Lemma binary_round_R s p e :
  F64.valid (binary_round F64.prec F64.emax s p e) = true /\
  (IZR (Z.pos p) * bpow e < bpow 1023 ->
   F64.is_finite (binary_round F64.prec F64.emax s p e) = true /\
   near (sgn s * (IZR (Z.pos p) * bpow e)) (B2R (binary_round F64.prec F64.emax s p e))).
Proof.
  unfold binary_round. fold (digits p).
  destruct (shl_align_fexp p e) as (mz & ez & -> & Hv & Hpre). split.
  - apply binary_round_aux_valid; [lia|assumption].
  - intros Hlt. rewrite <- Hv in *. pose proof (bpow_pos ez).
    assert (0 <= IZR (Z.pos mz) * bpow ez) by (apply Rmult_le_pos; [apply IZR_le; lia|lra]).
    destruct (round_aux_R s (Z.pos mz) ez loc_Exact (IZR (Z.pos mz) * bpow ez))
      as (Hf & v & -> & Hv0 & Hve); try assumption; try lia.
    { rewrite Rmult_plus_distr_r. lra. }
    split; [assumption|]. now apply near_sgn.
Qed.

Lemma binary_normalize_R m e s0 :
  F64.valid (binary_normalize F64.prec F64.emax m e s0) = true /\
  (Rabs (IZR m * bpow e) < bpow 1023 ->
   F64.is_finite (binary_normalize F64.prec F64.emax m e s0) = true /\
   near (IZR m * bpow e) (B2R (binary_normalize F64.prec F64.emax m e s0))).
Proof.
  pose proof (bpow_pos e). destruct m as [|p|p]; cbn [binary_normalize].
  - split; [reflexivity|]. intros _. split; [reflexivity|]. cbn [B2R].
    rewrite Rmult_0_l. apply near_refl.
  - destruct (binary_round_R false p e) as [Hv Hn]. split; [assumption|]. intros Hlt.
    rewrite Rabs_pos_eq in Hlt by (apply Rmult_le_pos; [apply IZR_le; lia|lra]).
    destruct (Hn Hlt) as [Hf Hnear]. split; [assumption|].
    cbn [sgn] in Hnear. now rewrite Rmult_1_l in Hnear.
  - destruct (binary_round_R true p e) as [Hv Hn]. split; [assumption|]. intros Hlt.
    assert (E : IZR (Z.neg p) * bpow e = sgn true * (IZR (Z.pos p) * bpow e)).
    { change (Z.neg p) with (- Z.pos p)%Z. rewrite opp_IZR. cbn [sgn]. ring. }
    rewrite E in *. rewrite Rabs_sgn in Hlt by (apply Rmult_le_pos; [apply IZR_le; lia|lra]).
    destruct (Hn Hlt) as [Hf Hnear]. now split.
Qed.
+===+
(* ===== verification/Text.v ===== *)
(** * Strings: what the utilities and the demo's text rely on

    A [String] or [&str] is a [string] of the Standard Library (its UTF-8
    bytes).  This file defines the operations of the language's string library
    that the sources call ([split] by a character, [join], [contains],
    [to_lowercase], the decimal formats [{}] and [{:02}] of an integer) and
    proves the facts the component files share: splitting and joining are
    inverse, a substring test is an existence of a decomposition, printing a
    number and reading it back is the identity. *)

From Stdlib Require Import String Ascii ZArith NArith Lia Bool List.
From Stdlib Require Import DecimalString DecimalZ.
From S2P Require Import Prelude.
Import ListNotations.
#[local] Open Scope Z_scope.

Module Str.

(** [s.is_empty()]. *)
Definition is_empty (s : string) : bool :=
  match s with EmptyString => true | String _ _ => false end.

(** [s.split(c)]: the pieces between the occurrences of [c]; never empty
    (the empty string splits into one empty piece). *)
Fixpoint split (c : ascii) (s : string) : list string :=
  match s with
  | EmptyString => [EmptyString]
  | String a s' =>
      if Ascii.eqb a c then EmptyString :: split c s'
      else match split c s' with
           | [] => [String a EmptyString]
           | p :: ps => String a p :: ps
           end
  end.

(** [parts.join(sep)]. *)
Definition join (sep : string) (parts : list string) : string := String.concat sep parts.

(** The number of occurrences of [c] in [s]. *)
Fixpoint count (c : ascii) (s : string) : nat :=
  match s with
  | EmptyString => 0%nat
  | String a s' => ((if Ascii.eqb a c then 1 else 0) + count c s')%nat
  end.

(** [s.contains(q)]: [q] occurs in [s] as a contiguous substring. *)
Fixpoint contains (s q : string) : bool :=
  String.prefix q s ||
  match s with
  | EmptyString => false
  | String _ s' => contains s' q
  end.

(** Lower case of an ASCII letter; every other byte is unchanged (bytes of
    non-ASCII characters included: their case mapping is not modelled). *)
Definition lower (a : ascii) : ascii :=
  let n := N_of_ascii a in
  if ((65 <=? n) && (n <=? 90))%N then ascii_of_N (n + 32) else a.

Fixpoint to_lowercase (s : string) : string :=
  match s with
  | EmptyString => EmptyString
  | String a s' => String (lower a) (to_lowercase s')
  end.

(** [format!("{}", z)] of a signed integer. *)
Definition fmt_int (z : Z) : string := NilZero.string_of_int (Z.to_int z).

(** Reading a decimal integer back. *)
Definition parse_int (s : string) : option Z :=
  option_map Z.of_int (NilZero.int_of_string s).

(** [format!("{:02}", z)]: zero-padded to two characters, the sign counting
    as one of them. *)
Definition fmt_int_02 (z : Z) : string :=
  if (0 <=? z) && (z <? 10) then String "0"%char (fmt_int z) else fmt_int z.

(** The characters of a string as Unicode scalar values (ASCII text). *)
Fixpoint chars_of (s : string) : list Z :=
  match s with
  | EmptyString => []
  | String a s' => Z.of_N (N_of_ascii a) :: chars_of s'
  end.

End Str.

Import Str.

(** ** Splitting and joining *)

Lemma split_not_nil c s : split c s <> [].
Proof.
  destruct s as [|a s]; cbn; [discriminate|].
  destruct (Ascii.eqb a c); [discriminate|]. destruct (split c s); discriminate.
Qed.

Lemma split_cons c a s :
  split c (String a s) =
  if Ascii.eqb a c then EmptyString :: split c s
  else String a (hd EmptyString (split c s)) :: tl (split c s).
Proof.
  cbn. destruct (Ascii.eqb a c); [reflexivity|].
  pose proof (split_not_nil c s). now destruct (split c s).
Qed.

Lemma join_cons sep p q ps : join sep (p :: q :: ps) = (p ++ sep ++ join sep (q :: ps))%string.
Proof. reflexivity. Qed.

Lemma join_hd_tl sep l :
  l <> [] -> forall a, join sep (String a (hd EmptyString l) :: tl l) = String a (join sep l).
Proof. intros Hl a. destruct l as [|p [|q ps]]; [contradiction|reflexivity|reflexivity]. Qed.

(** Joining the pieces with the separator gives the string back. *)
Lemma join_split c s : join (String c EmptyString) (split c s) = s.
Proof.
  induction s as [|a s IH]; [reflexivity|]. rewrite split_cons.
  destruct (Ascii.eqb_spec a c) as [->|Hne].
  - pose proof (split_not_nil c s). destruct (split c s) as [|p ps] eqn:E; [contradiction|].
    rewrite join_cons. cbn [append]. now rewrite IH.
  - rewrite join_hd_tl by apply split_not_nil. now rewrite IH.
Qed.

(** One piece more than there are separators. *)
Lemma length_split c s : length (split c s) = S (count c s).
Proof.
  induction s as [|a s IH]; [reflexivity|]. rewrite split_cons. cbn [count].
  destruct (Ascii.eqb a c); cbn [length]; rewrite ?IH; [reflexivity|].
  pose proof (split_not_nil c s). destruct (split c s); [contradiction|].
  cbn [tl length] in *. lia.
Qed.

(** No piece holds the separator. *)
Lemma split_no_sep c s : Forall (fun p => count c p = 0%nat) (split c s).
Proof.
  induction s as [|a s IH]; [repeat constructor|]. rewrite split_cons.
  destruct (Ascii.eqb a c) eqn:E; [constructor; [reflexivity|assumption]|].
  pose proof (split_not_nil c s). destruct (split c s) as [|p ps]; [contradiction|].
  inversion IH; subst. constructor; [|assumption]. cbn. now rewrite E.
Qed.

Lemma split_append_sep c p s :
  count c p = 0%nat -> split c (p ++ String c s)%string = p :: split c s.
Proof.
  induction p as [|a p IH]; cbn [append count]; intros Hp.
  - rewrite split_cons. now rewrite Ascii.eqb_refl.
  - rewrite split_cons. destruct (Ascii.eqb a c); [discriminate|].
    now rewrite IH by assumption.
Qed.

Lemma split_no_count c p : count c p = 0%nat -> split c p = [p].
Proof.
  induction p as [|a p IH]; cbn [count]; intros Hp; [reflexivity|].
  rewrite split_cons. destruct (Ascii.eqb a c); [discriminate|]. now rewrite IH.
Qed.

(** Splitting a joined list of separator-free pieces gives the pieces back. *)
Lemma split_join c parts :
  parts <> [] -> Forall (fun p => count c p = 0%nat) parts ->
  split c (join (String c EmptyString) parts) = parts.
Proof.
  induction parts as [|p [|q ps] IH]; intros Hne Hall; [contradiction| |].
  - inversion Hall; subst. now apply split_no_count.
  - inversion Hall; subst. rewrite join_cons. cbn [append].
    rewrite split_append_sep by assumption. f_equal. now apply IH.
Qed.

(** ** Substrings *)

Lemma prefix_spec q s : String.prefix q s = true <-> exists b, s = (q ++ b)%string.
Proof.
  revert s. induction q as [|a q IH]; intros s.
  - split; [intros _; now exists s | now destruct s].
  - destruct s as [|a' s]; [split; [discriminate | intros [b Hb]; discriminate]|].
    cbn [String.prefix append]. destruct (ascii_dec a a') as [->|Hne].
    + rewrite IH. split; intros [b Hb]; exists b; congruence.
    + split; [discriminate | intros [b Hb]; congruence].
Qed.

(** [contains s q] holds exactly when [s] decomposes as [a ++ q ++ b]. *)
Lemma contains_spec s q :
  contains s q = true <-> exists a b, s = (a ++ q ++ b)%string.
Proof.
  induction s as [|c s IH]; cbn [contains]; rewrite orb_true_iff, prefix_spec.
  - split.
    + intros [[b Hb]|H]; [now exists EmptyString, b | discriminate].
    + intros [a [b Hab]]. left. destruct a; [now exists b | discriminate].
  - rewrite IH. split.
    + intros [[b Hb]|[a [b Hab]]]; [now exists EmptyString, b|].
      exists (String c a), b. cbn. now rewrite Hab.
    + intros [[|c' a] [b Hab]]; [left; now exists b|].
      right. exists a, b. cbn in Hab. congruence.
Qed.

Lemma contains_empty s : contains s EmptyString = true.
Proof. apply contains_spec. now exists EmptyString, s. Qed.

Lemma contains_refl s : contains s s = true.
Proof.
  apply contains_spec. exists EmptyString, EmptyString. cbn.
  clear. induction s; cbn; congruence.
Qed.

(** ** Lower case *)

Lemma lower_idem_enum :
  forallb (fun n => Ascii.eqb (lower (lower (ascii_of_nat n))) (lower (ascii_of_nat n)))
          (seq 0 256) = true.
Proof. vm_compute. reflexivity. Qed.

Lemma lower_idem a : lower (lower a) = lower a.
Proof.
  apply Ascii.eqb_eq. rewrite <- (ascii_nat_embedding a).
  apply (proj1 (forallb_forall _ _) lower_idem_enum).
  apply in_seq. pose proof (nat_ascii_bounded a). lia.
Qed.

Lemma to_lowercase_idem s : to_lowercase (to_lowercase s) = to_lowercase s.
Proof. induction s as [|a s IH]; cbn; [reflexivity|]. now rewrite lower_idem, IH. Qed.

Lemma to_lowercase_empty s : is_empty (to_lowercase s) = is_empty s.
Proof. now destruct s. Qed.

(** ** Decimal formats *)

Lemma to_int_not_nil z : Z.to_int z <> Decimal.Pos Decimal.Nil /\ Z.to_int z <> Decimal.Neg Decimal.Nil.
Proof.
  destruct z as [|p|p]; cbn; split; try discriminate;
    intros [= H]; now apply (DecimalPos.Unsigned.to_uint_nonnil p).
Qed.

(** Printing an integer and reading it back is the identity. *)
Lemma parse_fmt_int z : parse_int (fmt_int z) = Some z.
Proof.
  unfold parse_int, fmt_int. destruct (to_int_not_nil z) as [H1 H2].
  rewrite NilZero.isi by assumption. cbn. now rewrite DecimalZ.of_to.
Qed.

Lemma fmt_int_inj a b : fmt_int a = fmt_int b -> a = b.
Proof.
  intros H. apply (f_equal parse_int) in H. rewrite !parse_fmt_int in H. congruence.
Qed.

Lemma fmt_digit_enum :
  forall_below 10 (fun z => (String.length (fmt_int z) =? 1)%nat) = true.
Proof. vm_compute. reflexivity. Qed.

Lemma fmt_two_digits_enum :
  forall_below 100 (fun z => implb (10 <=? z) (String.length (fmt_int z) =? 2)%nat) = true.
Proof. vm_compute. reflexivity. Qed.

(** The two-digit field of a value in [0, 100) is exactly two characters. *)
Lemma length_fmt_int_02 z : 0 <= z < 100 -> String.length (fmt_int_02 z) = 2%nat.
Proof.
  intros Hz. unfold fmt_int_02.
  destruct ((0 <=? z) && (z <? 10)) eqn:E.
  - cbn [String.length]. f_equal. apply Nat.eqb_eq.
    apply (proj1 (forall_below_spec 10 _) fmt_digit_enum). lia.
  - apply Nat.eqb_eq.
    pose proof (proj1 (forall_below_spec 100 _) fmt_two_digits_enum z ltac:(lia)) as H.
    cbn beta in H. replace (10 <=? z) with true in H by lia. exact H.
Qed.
+===+
Above is a listing; print exactly its lines from the one with "induction p as [|a p IH]; cbn [count];" through the one with "Lemma split_join c", and no other lines.

  induction p as [|a p IH]; cbn [count]; intros Hp; [reflexivity|].
  rewrite split_cons. destruct (Ascii.eqb a c); [discriminate|]. now rewrite IH.
Qed.

(** Splitting a joined list of separator-free pieces gives the pieces back. *)
Lemma split_join c parts :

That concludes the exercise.